La Corte di Cassazione ha annullato la condanna di Paolo Calligaris per l'omicidio di Tatiana Tulissi. La Suprema Corte ha stabilito che l'uomo non ha commesso il fatto, chiudendo un lungo iter giudiziario.
Annullata condanna per omicidio a Manzano
La Corte di Cassazione ha emesso un verdetto decisivo. Ha annullato la sentenza di secondo grado nei confronti di Paolo Calligaris. L'uomo era stato condannato a 16 anni di reclusione. La pena era stata inflitta per la morte della sua compagna, Tatiana Tulissi. La vittima fu uccisa a colpi di pistola a Manzano, in provincia di Udine. L'omicidio risale all'11 novembre 2008.
La notizia è stata diffusa dai legali di Calligaris. Gli avvocati Rino Battocletti, Alessandro Gamberini e Cristina Salon hanno reso noto il pronunciamento della Suprema Corte. I giudici hanno stabilito che l'imputato «non ha commesso il fatto». Questa decisione è stata presa senza rinvio.
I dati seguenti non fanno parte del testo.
(** ** Methods *)
(** The table after the fields and the first [i] prototype entries. *)
Record protos_inv (p : option hl_runtime_obj) (base nl n0 : Z) (idx : list Z) (i : Z) (a : proto_acc) : Prop := {
  pi_len : alen (pa_lookup a) = nl;
  pi_n : pa_n a = n0 + alen (filter (fun pr => own_proto p pr = true) (take (Z.to_nat i) (o_proto d)));
  pi_counts : 0 <= pa_nproto a /\ 0 <= pa_nmethods a;
  pi_table : exists m, repr (pa_lookup a) (pa_n a) m /\
    (forall x ty ix, 0 <= ix -> m !! x = Some (ty, ix) <-> field_entry base (alen (o_fields d)) idx x ty ix) /\
    (forall x ty ix, m !! x = Some (ty, ix) -> ix < 0 -> exists j pr, 0 <= j < i /\ aget (o_proto d) j = Some pr /\ p_pindex pr <> HL_PROTO_TYPED_ENTRY /\ p_hashed_name pr = x);
}.
Lemma is_compare_total mt f : fun_of h mt = Some f -> Forall (valid h) (args f) -> valid h (ret f) ->
  exists b, (f ← fun_of h mt;
     if negb (alen (args f) =? 2) then Some false else
     a1 ← aget (args f) 1; k1 ← kind_of h a1;
     if negb (k1 =? HDYN) then Some false else
     kr ← kind_of h (ret f); Some (kr =? HI32)) = Some b.
Proof.
  intros Hf Ha Hr. rewrite Hf. cbn [mbind option_bind]. destruct (Z.eqb_spec (alen (args f)) 2) as [Hl|]; cbn [negb]; [|by eexists].
  destruct (aget_is_Some (args f) 1) as [a1 Ha1]; [lia|]. rewrite Ha1. cbn [mbind option_bind].
  destruct (valid_kind h Hok a1) as (k1 & Hk1 & _); [exact (Forall_aget _ _ _ _ Ha Ha1)|]. rewrite Hk1. cbn [mbind option_bind]. destruct (negb _); [by eexists|].
  destruct (valid_kind h Hok _ Hr) as (kr & Hkr & _). rewrite Hkr. by eexists.
Qed.
Lemma protos_inv_step p base nl n0 idx ch i a : 0 <= base -> nl <= 2 ^ 29 -> 0 <= n0 <= alen (o_fields d) ->
  nl = count_lookup p d -> 0 <= i < alen (o_proto d) ->
  (forall x ty ix, field_entry base (alen (o_fields d)) idx x ty ix -> 0 <= ix) ->
  protos_inv p base nl n0 idx i a ->
  exists a', proto_step h functions_types o ch p d i a = Some a' /\ protos_inv p base nl n0 idx (i + 1) a'.
Proof.
  intros Hbase Hnl Hn0 Hcount Hi Hpos [Hlen Hn [Hnp Hnm] (m & Hrepr & Hfields & Hmeth)]. change (2 ^ 29) with 536870912 in Hnl.
  destruct (aget_is_Some _ _ Hi) as [pr Hpr]. unfold proto_step. rewrite Hpr. cbn [mbind option_bind].
  assert (take (Z.to_nat (i + 1)) (o_proto d) = take (Z.to_nat i) (o_proto d) ++ [pr]) as Htake by (by apply take_snoc).
  destruct (own_proto p pr) eqn:Eown; cbn [negb].
  2: { exists a. split; [done|]. split; [done| |done|].
       - rewrite Htake, filter_app, alen_app. rewrite (filter_cons_False _ pr []) by (by rewrite Eown). by rewrite filter_nil, alen_nil, Z.add_0_r.
       - exists m. split; [done|]. split; [done|]. intros x ty ix Hx Hix. destruct (Hmeth x ty ix Hx Hix) as (j & q & Hj & Hq). exists j, q. split; [lia|done]. }
  assert (p_pindex pr <> HL_PROTO_TYPED_ENTRY) as Hnt.
  { intros He. unfold own_proto in Eown. rewrite He in Eown. done. }
  destruct (protos_ok _ _ _ _ Hprog o d i pr Hd Hpr Hnt) as (Hpi & mt & f & Hmt & Hf & Ha & Hr).
  assert (exists np, (if p_pindex pr >=? pa_nproto a then int_of (p_pindex pr + 1) else Some (pa_nproto a)) = Some np /\ 0 <= np) as (np & -> & Hnp').
  { destruct (p_pindex pr >=? pa_nproto a) eqn:E; zbool; [|by eexists]. rewrite int_of_Some by (unfold in_i32, INT_MIN, INT_MAX in *; lia). eexists. split; [done|lia]. }
  cbn [mbind option_bind]. rewrite Hmt. cbn [mbind option_bind].
  assert (m !! p_hashed_name pr = None) as Hfresh.
  { apply eq_None_not_Some. intros [[ty ix] Hx]. destruct (decide (0 <= ix)) as [Hix|Hix].
    - apply Hfields in Hx as (j & g & Hj & Hg & Hng & Hh & _); [|done]. exact (names_both _ _ _ _ Hprog o d j i g pr Hd Hg Hpr Hng Hnt Hh).
    - destruct (Hmeth _ _ _ Hx ltac:(lia)) as (j & q & Hj & Hq & Hqt & Hh). pose proof (names_protos _ _ _ _ Hprog o d j i q pr Hd Hq Hpr Hh Hqt Hnt). lia. }
  assert (alen (filter (fun pr => own_proto p pr = true) (take (Z.to_nat i) (o_proto d) ++ [pr])) =
    alen (filter (fun pr => own_proto p pr = true) (take (Z.to_nat i) (o_proto d))) + 1) as Hfl.
  { rewrite filter_app, alen_app. f_equal. rewrite filter_cons, decide_True by done. done. }
  assert (alen (filter (fun pr => own_proto p pr = true) (take (Z.to_nat (i + 1)) (o_proto d))) <= alen (filter (fun pr => own_proto p pr = true) (o_proto d))) as Hfle.
  { rewrite <- (take_drop (Z.to_nat (i + 1)) (o_proto d)) at 2. rewrite filter_app, alen_app.
    pose proof (alen_nonneg (filter (fun pr => own_proto p pr = true) (drop (Z.to_nat (i + 1)) (o_proto d)))). lia. }
  rewrite Htake, Hfl in Hfle. unfold count_lookup in Hcount.
  pose proof (alen_nonneg (filter (fun pr => own_proto p pr = true) (take (Z.to_nat i) (o_proto d)))).
  destruct (insert_repr (pa_lookup a) (pa_n a) m (p_hashed_name pr) mt (- (pa_nmethods a + 1)) Hrepr) as (l' & pos & -> & Hl' & _ & Hrepr');
    [unfold INT_MAX; lia|lia|done|]. cbn [mbind option_bind].
  assert (exists b, (if negb (p_hashed_name pr =? ch) then Some false else
     f ← fun_of h mt;
     if negb (alen (args f) =? 2) then Some false else
     a1 ← aget (args f) 1; k1 ← kind_of h a1;
     if negb (k1 =? HDYN) then Some false else
     kr ← kind_of h (ret f); Some (kr =? HI32)) = Some b) as [b Hb].
  { destruct (negb _); [by eexists|]. by eapply is_compare_total. }
  rewrite Hb. cbn [mbind option_bind]. eexists. split; [done|]. split; cbn [pa_lookup pa_n pa_nproto pa_nmethods].
  - by rewrite Hl'.
  - rewrite Htake, Hfl. lia.
  - lia.
  - eexists. split; [exact Hrepr'|]. split.
    + intros x ty ix Hix. rewrite lookup_insert. case_decide as Hx; [|by apply Hfields]. subst x. split; [intros [= _ <-]; lia|].
      intros He. pose proof (proj2 (Hfields _ ty ix Hix) He). congruence.
    + intros x ty ix. rewrite lookup_insert. case_decide as Hx; [subst x; intros _ _; exists i, pr; split; [lia|done]|].
      intros Hm Hix. destruct (Hmeth x ty ix Hm Hix) as (j & q & Hj & Hq). exists j, q. split; [lia|done].
Qed.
Un caso giudiziario complesso e lungo
Per l'imprenditore Paolo Calligaris si tratta di un esito cruciale. È la settima sentenza in un procedimento giudiziario estremamente articolato. L'uomo si è sempre dichiarato innocente riguardo all'accusa. La vicenda giudiziaria ha attraversato diverse fasi e tribunali nel corso degli anni.
L'11 novembre 2008, Tatiana Tulissi, all'epoca 37enne, rientrava a casa dal lavoro. Era impiegata in un'azienda di Percoto, sempre nel Udinese. Stava raccogliendo legna in giardino. La villa era condivisa con Calligaris. La donna fu prima colpita alla testa con un oggetto contundente. Successivamente, fu uccisa da tre proiettili di una pistola calibro 38. L'arma non è mai stata ritrovata.
Le tappe del processo
Il percorso giudiziario, basato su indizi, è iniziato a Udine. Nel 2019, Calligaris fu condannato in udienza preliminare. Due anni dopo, la Corte d'Assise d'Appello di Trieste lo assolse. La motivazione fu «perché il fatto non sussiste». La difesa definì quella sentenza «coraggiosa».
Tuttavia, nel 2022, la Cassazione annullò tale decisione. Il processo fu rinviato alla Corte d'Assise d'Appello di Venezia. Il 20 dicembre 2023, i giudici veneziani confermarono la condanna a 16 anni. La difesa presentò un nuovo ricorso in Cassazione. Il 13 settembre 2024, la sezione presieduta da Rossella Catena annullò nuovamente la sentenza di secondo grado. Il caso tornò a un'altra sezione dell'Assise d'Appello di Venezia.
Infine, a marzo 2025, questa corte ha condannato nuovamente Calligaris a 16 anni di reclusione. La difesa ha presentato un ulteriore ricorso alla Cassazione, che ha portato all'annullamento senza rinvio.